NIPS 2017
Mon Dec 4th through Sat the 9th, 2017 at Long Beach Convention Center
Paper ID:2012
Title:Collecting Telemetry Data Privately

Reviewer 1

Line 122 The authors claim that the 1-bit mechanism for mean estimation is tuned for efficient communication. Is there any difference between the basic randomizer in [3] with one item and the 1-bit mechanism? If the protocol is equivalent to the basic randomizer in [3] in a specific setting, it should be clearly stated. Theorem 2 Please compare the utility in terms of n and d with existing histogram protocols. Sec 3.1 It was unclear to me what privacy is guaranteed after alpha-point rounding. If a data collector reports her data repeatedly (say N times), the privacy budget should be set following the composition theorem. The alpha-point rounding introduces another random source into the responses and it certainly improves privacy to some extent, but the composition theorem still is applied as long as she responds to the data collector multiple times.

Reviewer 2

The authors propose a more efficient mechanism for local differential privacy. In particular, they propose a 1 bit local differential privacy method that enables mean estimation in a distributed and effective way. Also a d-bit method is proposed for histogram estimation. It is argued that these two goals are of partical relevance in collection of telemetry data. The main advance is in the communication efficiency - which is key to large scale deployment.

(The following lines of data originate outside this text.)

(** C5 (as the code has it): every flush allocates exactly one buffer from
    the pool, of the size of the accumulation buffer at that moment
    ([length := w.buffer.Len()], [Allocate(length)]), and releases it before it
    returns.  The flush allocates at the [MaxSegmentSize] of the splitter only
    when the chunk has exactly that length. *)
Theorem flushBuffer_allocates_buffer_length (w : objectWriter) (om : Manager) :
  exists err w' om' cs,
    flushBuffer w om = Returns (err, w', om') /\
    calls om' = calls om ++ CallAllocate (len (buffer w)) :: cs /\
    (forall n, ~ In (CallAllocate n) cs) /\
    In (CallRelease (len (buffer w))) cs /\
    (forall s, splitter w = Some s ->
       (In (CallAllocate (MaxSegmentSize s)) (CallAllocate (len (buffer w)) :: cs)
        <-> len (buffer w) = MaxSegmentSize s)).
Proof.
  destruct (flushBuffer_allocation w om) as (err & w' & om' & cs & E & Hc & Hno & Hrel).
  exists err, w', om', cs. split; [exact E|]. split; [exact Hc|].
  split; [exact Hno|]. split; [exact Hrel|].
  intros s _. split.
  - intros [[= X]|X]; [exact X|]. destruct (Hno _ X).
  - intros ->. left. reflexivity.
Qed.

(** ** Shrink-or-skip *)

Lemma Compressed_neq (o : ID) : Compressed o <> o.
Proof.
  unfold Compressed. intro E.
  apply (f_equal String.length) in E. simpl in E. lia.
Qed.

(** C4: with a compressor configured, a flush stores the compressor's output
    and wraps the identifier as [Compressed (DirectObjectID cid)] exactly when
    that output is strictly shorter than the chunk; when it is as long or
    longer, equality included, the chunk itself is stored and the identifier
    is [DirectObjectID cid]. *)
Theorem flushBuffer_shrink_or_skip (w : objectWriter) (om : Manager)
    (c : Compressor) (out : list byte) (cm' : CM) (cid : contentID) :
  compressor w = Some c ->
  c (buffer w) = inr out ->
  let input := buffer w in
  let stored := if len out <? len input then out else input in
  WriteContent (contentMgr om) stored (prefix w) = (cm', inr cid) ->
  maybeCompressedContentBytes (Some c) [] input om
    = Returns (stored, len out <? len input, None, logged om [CallCompress input]) /\
  exists w' om' oid,
    flushBuffer w om = Returns (None, w', om') /\
    calls om' = calls om ++ [CallAllocate (len input); CallCompress input;
                             CallWriteContent stored (prefix w);
                             CallRelease (len input)] /\
    contentMgr om' = cm' /\
    indirectIndex w' = indirectIndex w
                         ++ [{| Start := currentPosition w; Length := len input;
                                Object := oid |}] /\
    (len out < len input -> stored = out /\ oid = Compressed (DirectObjectID cid)) /\
    (len input <= len out -> stored = input /\ oid = DirectObjectID cid) /\
    (oid = Compressed (DirectObjectID cid) <-> len out < len input).
Proof.
  intros Hc Hout input stored Hwc. subst stored input. split.
  - unfold maybeCompressedContentBytes, bind, record; simpl.
    rewrite Hout. simpl.
    destruct (len out <? len (buffer w)); reflexivity.
  - rewrite flushBuffer_eq. cbv zeta. unfold prepared, compressCalls.
    rewrite Hc, Hout.
    destruct (len out <? len (buffer w)) eqn:Elt;
      rewrite Hwc; cbn [fst snd];
      eexists _, _, _; (split; [reflexivity|]); cbn [calls contentMgr indirectIndex];
      (split; [reflexivity|]); (split; [reflexivity|]);
      (split; [reflexivity|]); cbn [chunkObject].
    + apply Z.ltb_lt in Elt. repeat split; auto; lia.
    + apply Z.ltb_ge in Elt. repeat split; auto; try lia.
      intro E. symmetry in E. now apply Compressed_neq in E.
Qed.

(** ** A flush that the content manager refuses *)

Lemma needsFlush_false (w : objectWriter) :
  buffer w = [] -> indirectIndex w <> [] -> needsFlush w = false.
Proof.
  unfold needsFlush, len. intros -> Hi.
  destruct (indirectIndex w); [congruence|reflexivity].
Qed.

(** C10: when the content manager refuses the chunk, the flush still resets
    the accumulation buffer and leaves the placeholder entry with the
    zero-value identifier; if that entry is then the only one, [Result] does
    not flush again and returns the empty identifier with no error. *)
Theorem flushBuffer_failed_then_Result (w : objectWriter) (om : Manager)
    (data : list byte) (isCompressed : bool) (cm' : CM) (e : error) :
  prepared (compressor w) (buffer w) = inl (data, isCompressed) ->
  WriteContent (contentMgr om) data (prefix w) = (cm', inl e) ->
  exists w' om',
    flushBuffer w om = Returns (Some (flushError w e), w', om') /\
    buffer w' = [] /\
    indirectIndex w' = indirectIndex w
                         ++ [{| Start := currentPosition w;
                                Length := len (buffer w); Object := "" |}] /\
    (indirectIndex w = [] ->
     needsFlush w' = false /\
     forall fuel, Result jsonEncode (Datatypes.S fuel) w' om'
                  = Returns ("", None, w', om')).
Proof.
  intros Hp Hwc. rewrite flushBuffer_eq. cbv zeta. rewrite Hp, Hwc. cbn [fst snd].
  eexists _, _. split; [reflexivity|]. split; [reflexivity|].
  split; [reflexivity|]. intro Hnil.
  split.
  - apply needsFlush_false; simpl; [reflexivity|]. rewrite Hnil. discriminate.
  - intro fuel. simpl. unfold bind, finalFlush.
    rewrite needsFlush_false; simpl; [|reflexivity|rewrite Hnil; discriminate].
    rewrite Hnil. reflexivity.
Qed.

(** ** [Write]: the byte count and the length counter *)

Lemma writeLoop_nil (w : objectWriter) (om : Manager) :
  writeLoop w [] om = Returns (None, w, om).
Proof. reflexivity. Qed.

The authors also note that this mechanism is indeed deployed at large scale in industry and likely consistutes the largest deployment of differential privacy to date. While this on its own does not add to the value of the scientific contribution - it does reinforce the point of an efficient, effective and practical approach. The authors submitted another version of their paper as supplementary material that contains the proofs. But it also contains more figures and extended main text. This is borderline. The supplementary material should only contain the additional material - while the main paper should be self-contained and not repeated. It is also weird, that the reviewer has to hunt for proofs in provided text. There should be a clear separation between submission and supplementary material. Overall, the presentation is clear - partially due to outsourcing parts of the submission to the supplementary. However, alpha-rounding part remains partially unclear. Can the authors please elaborate on the claimed guarantees? While the experimental study is interesting - there is a question about reproducibility of the results.As it looks this is real user and company data - how would follow up work compare here? It would be beneficial to provide an alternative solution -- potential simulated data -- so that comparison remain open source. However, the experiments are considered convincing and support the main claim.